Down and Out Friends

Yesterday Anna and I went to the funeral home and paid our respects to the family of an old friend that I grew up with. I had ran into this friend off and on in downtown Marietta in the last several years.. I enjoy walking in the downtown area to be among the old buildings I grew up with, so after a doctor's appointment or something I go a little out of my way to take a walk in the area. And that is where I would run into the old friend I was in school with. He was there to hang out on a street corner to be picked up as a day laborer. He wasn't much in demand, he looked years older than he really was, and walked with a pronounced limp. Who would hire him?
And where are your friends when you are down and out? At the funeral home there were only about a half dozen people there, and that included his ex-wife and his daughter.

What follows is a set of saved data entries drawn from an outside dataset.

(** * DENA overflights: [_DENA/resource/helpers.py]

    A shallow embedding of the helper functions of the module
    ([get_deployment], [query_tracks], [query_adsb], [get_logger],
    [get_omni_sources])
    and the properties the specification states about them.

    Conventions of the embedding.
    - A Python exception is a value of [exn]; a call that may raise
      returns a [result].
    - Python [int] is [Z]; a Python number that may be a float is an exact
      rational [Q] (every finite binary64 value is a rational, and on the
      inputs the assertions of [get_omni_sources] accept every intermediate
      value is an integer of magnitude at most 505, so binary64 arithmetic
      is exact there).
    - Objects that the code mutates and that the caller can still see
      (the [mask] frame) live in an explicit [heap]. *)

From stdpp Require Import gmap strings list.
From Stdlib Require Import ZArith QArith Qround String Ascii List Lia Sorted.
Import ListNotations.

Open Scope Z_scope.

(** ** Python primitives *)

(** The exceptions the module can raise or let through. *)
Inductive exn : Type :=
  | AssertionError (msg : string)
  | IndexError
  | ValueError
  | TypeError
  | AttributeError
  | DatabaseError
  | ReferenceError.

Inductive result (A : Type) : Type :=
  | Ok (a : A)
  | Raise (e : exn).

Arguments Ok {A} a.
Arguments Raise {A} e.

(** [result] is a monad: an exception ends the computation. *)
#[global] Instance result_ret : MRet result := fun A a => Ok a.
#[global] Instance result_bind : MBind result := fun A B k r =>
  match r with
  | Ok a => k a
  | Raise e => Raise e
  end.

(** [assert cond, msg] *)
Definition py_assert (cond : bool) (msg : string) : result unit :=
  if cond then Ok tt else Raise (AssertionError msg).

(** The character of a decimal digit [0 <= d <= 9]. *)
Definition digit_char (d : Z) : ascii := ascii_of_nat (48 + Z.to_nat d).

(** Decimal digits of a non-negative integer, most significant first.
    [fuel] bounds the number of digits produced. *)
Fixpoint digits_fuel (fuel : nat) (n : Z) (acc : string) : string :=
  match fuel with
  | O => acc
  | S fuel' =>
      let acc' := String (digit_char (n mod 10)) acc in
      if n / 10 =? 0 then acc' else digits_fuel fuel' (n / 10) acc'
  end.

(** [str(n)] for [n >= 0]: a number has no more decimal than binary digits. *)
Definition str_of_nonneg (n : Z) : string :=
  digits_fuel (S (Z.to_nat (Z.log2 n))) n EmptyString.

(** [str(z)] for a Python [int]. *)
Definition str_of_int (z : Z) : string :=
  if z <? 0 then String "-" (str_of_nonneg (- z)) else str_of_nonneg z.

Fixpoint zeros (n : nat) : string :=
  match n with
  | O => EmptyString
  | S n' => String "0" (zeros n')
  end.

(** [format(z, '0w')], the format specification of [f"{i:04}"] and
    [f"{i:03}"]: the sign (only ["-"]) comes first and zeros are put between
    it and the digits until the whole text is [w] characters wide. *)
Definition format_zero_width (w : nat) (z : Z) : string :=
  let body := str_of_nonneg (Z.abs z) in
  let sign := if z <? 0 then "-"%string else EmptyString in
  (sign ++ zeros (w - String.length sign - String.length body) ++ body)%string.

(** [s.zfill(w)]: a leading sign stays in front of the padding. *)
Definition zfill (w : nat) (s : string) : string :=
  if (w <=? String.length s)%nat then s
  else
    match s with
    | String c rest =>
        if (Ascii.eqb c "+" || Ascii.eqb c "-")%bool
        then String c (zeros (w - String.length s) ++ rest)%string
        else (zeros (w - String.length s) ++ s)%string
    | EmptyString => zeros w
    end.

(** [range(start, stop, step)] for a positive [step]. *)
Definition py_range (start stop step : Z) : list Z :=
  map (fun i => start + Z.of_nat i * step)
      (seq 0 (Z.to_nat ((stop - start + step - 1) / step))).

(** [x % y] on numbers, for a positive [y]: the remainder has the sign of
    [y]. *)
Definition py_mod (x y : Q) : Q := (x - y * inject_Z (Qfloor (x / y)))%Q.

(** [int(x)] on a number: truncation toward zero. *)
Definition py_int (x : Q) : Z :=
  if Qle_bool 0 x then Qfloor x else Qceiling x.

(** ** [get_omni_sources] *)

Definition bounds_msg : string :=
  "Bounds must be ordered and between [-30, 50].".
Definition upper_msg : string :=
  "Invalid upper limit. Value must be divisible by 0.5.".
Definition lower_msg : string :=
  "Invalid lower limit. Value must be divisible by 0.5.".

(** [f"{ACTIVE_SPACE_DIR}\\data\\tuning"]: the separators are the literal
    backslash of the source text. [ACTIVE_SPACE_DIR] is a constant of the
    package [nps_active_space]; it is a parameter here. *)
Definition omni_source_dir (ACTIVE_SPACE_DIR : string) : string :=
  (ACTIVE_SPACE_DIR ++ "\data\tuning")%string.

(** The body of the loop: the path appended for the loop variable [i]. *)
Definition omni_source (ACTIVE_SPACE_DIR : string) (i : Z) : string :=
  if i <? 0
  then (omni_source_dir ACTIVE_SPACE_DIR ++ "\O_" ++ format_zero_width 4 i ++ ".src")%string
  else (omni_source_dir ACTIVE_SPACE_DIR ++ "\O_+" ++ format_zero_width 3 i ++ ".src")%string.

Definition get_omni_sources (ACTIVE_SPACE_DIR : string) (lower upper : Q)
  : result (list string) :=
  py_assert
    (Qle_bool (-30) upper && Qle_bool upper 50
     && (Qle_bool (-30) lower && Qle_bool lower 50)
     && Qle_bool lower upper)%bool
    bounds_msg ;;
  py_assert (Qeq_bool (py_mod upper (1 # 2)) 0) upper_msg ;;
  py_assert (Qeq_bool (py_mod lower (1 # 2)) 0) lower_msg ;;
  Ok (map (omni_source ACTIVE_SPACE_DIR)
          (py_range (py_int (lower * 10)) (py_int (upper * 10 + 5)) 5)).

Once, several years ago, Anna and I was in Mrs. Winner's one Sunday morning. In line, when ordering our food, the old stinking man in front of us, ordered a biscuit and a senior coffee. I picked up on his idea and ordered a senior coffee also, a buck is a buck. A short time later in the dining area I heard the old man telling some friends of his, who looked to be day laborers that were still learning English, about what used to be that corner, what was up the street, down the street, and what was across town. He had seen Marietta through my eyes as I was growning up. I asked him his name and he told me. It was an old childhood friend, who time has been unkind to.

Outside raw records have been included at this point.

(** * Graph library of ch19_graph_algorithms: a shallow embedding

    The Python modules [lib/graph.py], [lib/traversal.py], [lib/tree.py] and
    [lib/topology.py] are embedded as Rocq functions.  Python dictionaries
    become [gmap]s, Python sets become [gset]s, Python lists stay lists, and
    raised exceptions become the [Raise] outcome of a small result monad.
    Loops whose trip count is not structural ([while queue:], recursion of the
    depth-first helpers) take a fuel argument; running out of fuel is the
    separate outcome [Diverge], and every theorem about a result shows that the
    fuel handed out by the top-level function is enough. *)

From Stdlib Require Import ZArith String.
From stdpp Require Import base gmap sets list strings relations.

Local Open Scope string_scope.
Local Open Scope list_scope.

(** ** Values *)

(** Vertex labels are the strings used throughout the example scripts. *)
Abbreviation Vertex := string (only parsing).

(** A cell of the adjacency matrix: [float('inf')] or a number. *)
Inductive cell : Type :=
  | Inf
  | Num (z : Z).

#[global] Instance cell_eq_dec : EqDecision cell.
Proof. solve_decision. Defined.

(** ** Outcomes of a call *)

(** The exceptions the library can raise.  The [ValueError]s are told apart
    by their message. *)
Inductive exn : Type :=
  | ValueError_vertex_not_in_graph (v : Vertex)
  | ValueError_not_in_list (v : Vertex)
  | ValueError_topological_directed_only
  | ValueError_cycle
  | ValueError_kruskal_undirected_only
  | ValueError_prim_undirected_only
  | KeyError (v : Vertex)
  | IndexError.

Inductive result (A : Type) : Type :=
  | Ok (a : A)
  | Raise (e : exn)
  | Diverge.
Arguments Ok {A} a.
Arguments Raise {A} e.
Arguments Diverge {A}.

Definition bind {A B : Type} (r : result A) (k : A → result B) : result B :=
  match r with
  | Ok a => k a
  | Raise e => Raise e
  | Diverge => Diverge
  end.

Notation "x ←? r ; k" := (bind r (fun x => k))
  (at level 20, r at level 100, k at level 200, right associativity,
   format "x  ←?  r ;  '/' k").
Notation "' p ←? r ; k" := (bind r (fun x => let 'p := x in k))
  (at level 20, p pattern, r at level 100, k at level 200,
   right associativity, format "' p  ←?  r ;  '/' k").

(** [for x in l: st = body x st], stopping at the first exception. *)
Fixpoint for_each {A S : Type} (body : A → S → result S) (l : list A) (st : S)
  : result S :=
  match l with
  | [] => Ok st
  | x :: l' => st' ←? body x st; for_each body l' st'
  end.

(** [d[k]] on a dictionary: [KeyError] when the key is absent. *)
Definition getitem {A : Type} (d : gmap Vertex A) (k : Vertex) : result A :=
  match d !! k with
  | Some a => Ok a
  | None => Raise (KeyError k)
  end.

(** ** graph.py *)

Record Graph : Type := mkGraph {
  vertices : list Vertex;
  vertex_count : nat;
  is_directed : bool;
  is_weighted : bool;
  adj_list : gmap Vertex (list (Vertex * Z));
  adj_matrix : list (list cell)
}.

(** [self.adj_matrix[i][i] = 0] *)
Definition set_diagonal (m : list (list cell)) (i : nat) : list (list cell) :=
  match m !! i with
  | Some row => <[i := <[i := Num 0]> row]> m
  | None => m
  end.

(** [_build_matrix], for [n = self.vertex_count]: [n] rows of [n] times
    [inf] with the diagonal then set to 0 when the graph is weighted, [n] rows
    of [n] zeros otherwise. *)
Definition _build_matrix (weighted : bool) (n : nat) : list (list cell) :=
  if weighted
  then foldl set_diagonal (replicate n (replicate n Inf)) (seq 0 n)
  else replicate n (replicate n (Num 0)).

(** [Graph(vertices, is_directed, is_weighted)]; [None] and the empty list
    both give the empty vertex list. *)
Definition Graph_init (vs : option (list Vertex)) (directed weighted : bool)
  : Graph :=
  let vl := default [] vs in
  {| vertices := vl;
     vertex_count := length vl;
     is_directed := directed;
     is_weighted := weighted;
     adj_list := list_to_map ((fun v => (v, [])) <$> vl);
     adj_matrix := _build_matrix weighted (length vl) |}.

Definition add_vertex (v : Vertex) (g : Graph) : Graph :=
  if decide (v ∈ vertices g) then g
  else
    {| vertices := vertices g ++ [v];
       vertex_count := S (vertex_count g);
       is_directed := is_directed g;
       is_weighted := is_weighted g;
       adj_list := <[v := []]> (adj_list g);
       adj_matrix := _build_matrix (is_weighted g) (S (vertex_count g)) |}.

(** [l.index(v)]: position of the first occurrence, [ValueError] if none. *)
Fixpoint index (v : Vertex) (l : list Vertex) : option nat :=
  match l with
  | [] => None
  | x :: l' => if decide (x = v) then Some 0%nat else S <$> index v l'
  end.

Definition list_index (v : Vertex) (l : list Vertex) : result nat :=
  match index v l with
  | Some i => Ok i
  | None => Raise (ValueError_not_in_list v)
  end.

(** [m[i][j] = c]: [IndexError] when a position is out of range. *)
Definition set_cell (m : list (list cell)) (i j : nat) (c : cell)
  : result (list (list cell)) :=
  match m !! i with
  | Some row =>
      if decide (j < length row)%nat then Ok (<[i := <[j := c]> row]> m)
      else Raise IndexError
  | None => Raise IndexError
  end.

(** [d[k].append(x)] *)
Definition append_entry (d : gmap Vertex (list (Vertex * Z))) (k : Vertex)
    (x : Vertex * Z) : result (gmap Vertex (list (Vertex * Z))) :=
  l ←? getitem d k; Ok (<[k := l ++ [x]]> d).

(** What [add_edge] writes into a matrix cell: the weight, or 1 when the
    graph is unweighted. *)
Definition edge_cell (weighted : bool) (weight : Z) : cell :=
  if weighted then Num weight else Num 1.

Definition add_edge (source destination : Vertex) (weight : Z) (g : Graph)
  : result Graph :=
  let g := if decide (source ∈ vertices g) then g else add_vertex source g in
  let g := if decide (destination ∈ vertices g) then g
           else add_vertex destination g in
  al ←? append_entry (adj_list g) source (destination, weight);
  al ←? (if is_directed g then Ok al
         else append_entry al destination (source, weight));
  src_idx ←? list_index source (vertices g);
  dst_idx ←? list_index destination (vertices g);
  let c := edge_cell (is_weighted g) weight in
  m ←? set_cell (adj_matrix g) src_idx dst_idx c;
  m ←? (if is_directed g then Ok m else set_cell m dst_idx src_idx c);
  Ok {| vertices := vertices g;
        vertex_count := vertex_count g;
        is_directed := is_directed g;
        is_weighted := is_weighted g;
        adj_list := al;
        adj_matrix := m |}.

Once I saw him pick up a cast away smoking cigarette butt. He didn't recognize me then, so I didn't embarrass him by speaking.

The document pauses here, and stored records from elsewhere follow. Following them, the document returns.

Lemma cancel_order_wf m b id ret m' b' :
  well_formed m b → cancel_order m b id = (ret, m', b') →
  same_objects m m' ∧ well_formed m' b'.
Proof.
  intros Hwf. unfold cancel_order.
  destruct (orders_ b !! id) as [order|]; [|intros; simplify_eq; done].
  destruct (decide _); [intros; simplify_eq; done|].
  intros H. simplify_eq.
  assert (Hobj : same_objects m (set_order_status m order CANCELLED))
    by apply same_objects_set_order_status.
  split; [done|].
  assert (Hlen : length (heap (set_order_status m order CANCELLED))
                 = length (heap m)) by apply Hobj.
  pose proof (well_formed_sides m b Hwf) as Hb.
  assert (Hset : ∀ s l, ptrs_below (length (heap m)) l →
             ∀ sd, ptrs_below (length (heap m)) (get_side (set_side b s l) sd)).
  { intros s l Hl sd. destruct (decide (sd = s)) as [->|Hne].
    - by rewrite get_set_side.
    - assert (Hs : s = opposite sd) by (destruct s, sd; done).
      rewrite Hs, get_set_side_opposite. apply Hb. }
  assert (Hb1 : ∀ sd, ptrs_below (length (heap m))
            (get_side
               (if filled_quantity (deref m order) <? quantity (deref m order)
                then
                  match get_side b (side (deref m order)) !! price (deref m order) with
                  | Some lvl =>
                      if PriceLevel.is_empty (PriceLevel.remove_order m lvl id)
                      then set_side b (side (deref m order))
                             (delete (price (deref m order))
                                (get_side b (side (deref m order))))
                      else set_side b (side (deref m order))
                             (<[price (deref m order) :=
                                  PriceLevel.remove_order m lvl id]>
                                (get_side b (side (deref m order))))
                  | None => b
                  end
                else b) sd)).
  { destruct (_ <? _); [|done].
    destruct (get_side b (side (deref m order)) !! price (deref m order))
      as [lvl|] eqn:Hk; [|done].
    destruct (PriceLevel.is_empty _); apply Hset.
    - apply ptrs_below_delete, Hb.
    - eapply ptrs_below_insert; [apply Hb | exact Hk | apply remove_order_sublist]. }
  rewrite <- Hlen in Hb1. apply ptrs_below_sides in Hb1 as [? ?].
  split; [|done|done].
  eapply same_objects_quantities; [exact Hobj | apply Hwf].
Qed.

Lemma modify_order_wf m b id q px :
  well_formed m b → u64 q →
  ∃ ret m' b', modify_order m b id q px = Some (ret, m', b')
               ∧ well_formed m' b'.
Proof.
  intros Hwf Hq. unfold modify_order.
  destruct (orders_ b !! id) as [order|] eqn:Hix; [|by eexists _, _, _].
  destruct (decide _); [by eexists _, _, _|].
  destruct (cancel_order m b id) as [[r m1] b1] eqn:Hc.
  apply cancel_order_wf in Hc as [_ Hwf1]; [|done].
  rewrite make_shared_spec.
  match goal with
  | |- context [add_order ?mm b1 ?pp] => 
      change (add_order mm b1 pp) with
        (add_new_order m1 b1
           (Order_new (clock m1) id (symbol_id (deref m1 order))
              (side (deref m1 order)) (order_type (deref m1 order)) q
              (if 0 <? px then px else price (deref m1 order)) 0))
  end.
  destruct (add_new_order_wf m1 b1
              (Order_new (clock m1) id (symbol_id (deref m1 order))
                 (side (deref m1 order)) (order_type (deref m1 order)) q
                 (if 0 <? px then px else price (deref m1 order)) 0) Hwf1 Hq)
    as (m' & b' & -> & Hwf').
  by eexists _, _, _.
Qed.

Lemma request_wf m b r :
  well_formed m b → request_u64 r →
  ∃ ret m' b', request m b r = Some (ret, m', b') ∧ well_formed m' b'.
Proof.
  intros Hwf Hr. destruct r as [id symbol s type qty px|id|id q px]; simpl.
  - destruct (add_new_order_wf m b (Order_new (clock m) id symbol s type qty px 0)
                Hwf Hr) as (m' & b' & H & Hwf').
    by eexists _, _, _.
  - destruct (cancel_order m b id) as [[ret m'] b'] eqn:Hc.
    apply cancel_order_wf in Hc as [_ Hwf']; [|done]. by eexists _, _, _.
  - by apply modify_order_wf.
Qed.

Lemma requests_wf rs : ∀ m b,
  well_formed m b → Forall request_u64 rs →
  ∃ rets m' b', requests m b rs = Some (rets, m', b') ∧ well_formed m' b'.
Proof.
  induction rs as [|r rs IH]; intros m b Hwf Hrs; simpl.
  - by eexists _, _, _.
  - apply Forall_cons in Hrs as [Hr Hrs].
    destruct (request_wf m b r Hwf Hr) as (ret & m1 & b1 & -> & Hwf1). simpl.
    destruct (IH m1 b1 Hwf1 Hrs) as (rets & m' & b' & -> & Hwf'). simpl.
    by eexists _, _, _.
Qed.

Lemma well_formed_new symbol : well_formed mem0 (SimpleOrderBook.new symbol).
Proof.
  split.
  - constructor.
  - apply map_Forall_empty.
  - apply map_Forall_empty.
Qed.

(** ** A proof rule for the matching of one incoming order

    [J] is a property of the store and of the trade log.  If every trade
    against an order that rests in the opposite ladder keeps [J], then the
    whole of [try_match_order] keeps it. *)

Lemma elem_of_resting_in (l : Ladder.t) p :
  p ∈ resting_in l ↔ ∃ k lvl, l !! k = Some lvl ∧ p ∈ PriceLevel.orders_ lvl.
Proof.
  unfold resting_in. rewrite list_elem_of_bind. split.
  - intros ([k lvl] & Hp & Hk). apply elem_of_map_to_list in Hk. by exists k, lvl.
  - intros (k & lvl & Hk & Hp). exists (k, lvl). split; [done|].
    by apply elem_of_map_to_list.
Qed.

Lemma resting_in_below n (l : Ladder.t) p :
  ptrs_below n l → p ∈ resting_in l → (p < n)%nat.
Proof.
  intros Hl. rewrite elem_of_resting_in. intros (k & lvl & Hk & Hp).
  specialize (Hl _ _ Hk). simpl in Hl. rewrite Forall_forall in Hl. by apply Hl.
Qed.

Section matching_rule.
Context (order : ptr) (m0 : Mem) (opp0 : Ladder.t).
Context (J : Mem → list Trade.t → Prop).
Context (Hturn : ∀ m b lvl pm m1 b1 lvl1,
            same_objects m0 m → pm ∈ resting_in opp0 →
            is_live (status (deref m pm)) = true →
            J m (trades_out b) →
            fill_turn m b order pm lvl = (m1, b1, lvl1) →
            J m1 (trades_out b1)).

Lemma match_level_rule fuel m b k lvl0 lvl m' b' lvl' :
  same_objects m0 m → opp0 !! k = Some lvl0 →
  PriceLevel.orders_ lvl `sublist_of` PriceLevel.orders_ lvl0 →
  J m (trades_out b) →
  match_level fuel m b order lvl = Some (m', b', lvl') →
  J m' (trades_out b').
Proof.
  intros Hobj Hk Hsub HJ H.
  assert (Hall : same_objects m0 m'
                 ∧ PriceLevel.orders_ lvl' `sublist_of` PriceLevel.orders_ lvl0
                 ∧ J m' (trades_out b')); [|apply Hall].
  apply (match_level_inv
           (λ m1 b1 lvl1, same_objects m0 m1
              ∧ PriceLevel.orders_ lvl1 `sublist_of` PriceLevel.orders_ lvl0
              ∧ J m1 (trades_out b1)) order)
    with (fuel := fuel) (m := m) (b := b) (lvl := lvl); [|done|exact H].
  intros m1 b1 lvl1 pm m2 b2 lvl2 (Ho1 & Hs1 & HJ1) Hbest Ht.
  apply get_best_order_Some in Hbest as [Hin Hlive].
  pose proof (fill_turn_frame _ _ _ _ _ _ _ _ Ht) as (Ho2 & _ & Hs2).
  split; [by eapply same_objects_trans|]. split; [by etrans|].
  eapply Hturn; [exact Ho1| |exact Hlive|exact HJ1|exact Ht].
  apply elem_of_resting_in. exists k, lvl0. split; [done|].
  eapply elem_of_sublist; [exact Hin | exact Hs1].
Qed.

Lemma match_levels_rule fuel m b opp it m' b' opp' :
  same_objects m0 m → ladder_within opp opp0 → J m (trades_out b) →
  match_levels fuel m b order opp it = Some (m', b', opp') →
  J m' (trades_out b').
Proof.
  intros Hobj Hw HJ H.
  assert (Hall : same_objects m0 m' ∧ ladder_within opp' opp0
                 ∧ J m' (trades_out b')); [|apply Hall].
  apply (match_levels_inv
           (λ m1 b1 opp1, same_objects m0 m1 ∧ ladder_within opp1 opp0
                          ∧ J m1 (trades_out b1)) order)
    with (fuel := fuel) (m := m) (b := b) (opp := opp) (it := it);
    [| |done|exact H].
  - intros m1 b1 opp1 k lvl m2 b2 lvl2 (Ho1 & Hw1 & HJ1) Hk Hml.
    destruct (Hw1 _ _ Hk) as (lvl0 & Hk0 & Hs0).
    pose proof (match_level_frame _ _ _ _ _ _ _ _ Hml) as (Ho2 & _ & Hs2).
    split; [by eapply same_objects_trans|]. split.
    + eapply ladder_within_trans; [|exact Hw1]. by eapply ladder_within_insert.
    + by eapply (match_level_rule _ m1 b1 k lvl0 lvl).
  - intros m1 b1 opp1 k (Ho1 & Hw1 & HJ1). split; [done|]. split; [|done].
    eapply ladder_within_trans; [|exact Hw1]. apply ladder_within_delete.
Qed.

Lemma try_match_order_rule b matched m' b' opp' :
  J m0 (trades_out b) →
  try_match_order m0 b order opp0 = Some (matched, m', b', opp') →
  J m' (trades_out b').
Proof.
  unfold try_match_order. intros HJ H.
  destruct (Ladder.is_empty opp0); [by simplify_eq|].
  destruct (match_levels _ _ _ _ _ _) as [[[m1 b1] side1]|] eqn:Hm;
    simpl in H; [|done].
  simplify_eq. eapply match_levels_rule; [| | |exact Hm]; try done.
  apply ladder_within_refl.
Qed.
End matching_rule.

I was talking to another old friend, Larry, that I kept in touch with over the years and told him I saw our old friend and he said he sees him out from time to time too and gives him a ride when he sees him walking. He told me the old down and out friend was stabbed in the back by two brothers which messed up his spine and that is why he walks with such a pronounced limp. The next time I saw him in downtown Marietta I told him what Larry had told me about his stabbing. And with a blank but- not- blank expression he told me the two brothers that stabbed him were both shot to death in some woods just outside their father's apartment. I have seen him use that same innocent expression when the principal had us on the carpet because of some mischievious deed we had been suspected of. Life is different kind of jungle for the down and out.
When I last saw him in the mid '50s he had a head of bushy hair, which made his head look bigger than it actually was, he looked something like Pogo Possum then. He always had a smirk on his face and a dazzle in his expression that he could see the humor in just about any situation. Even lying in his casket I could see his slight smirk which they couldn't wipe off, but they did close his eyes.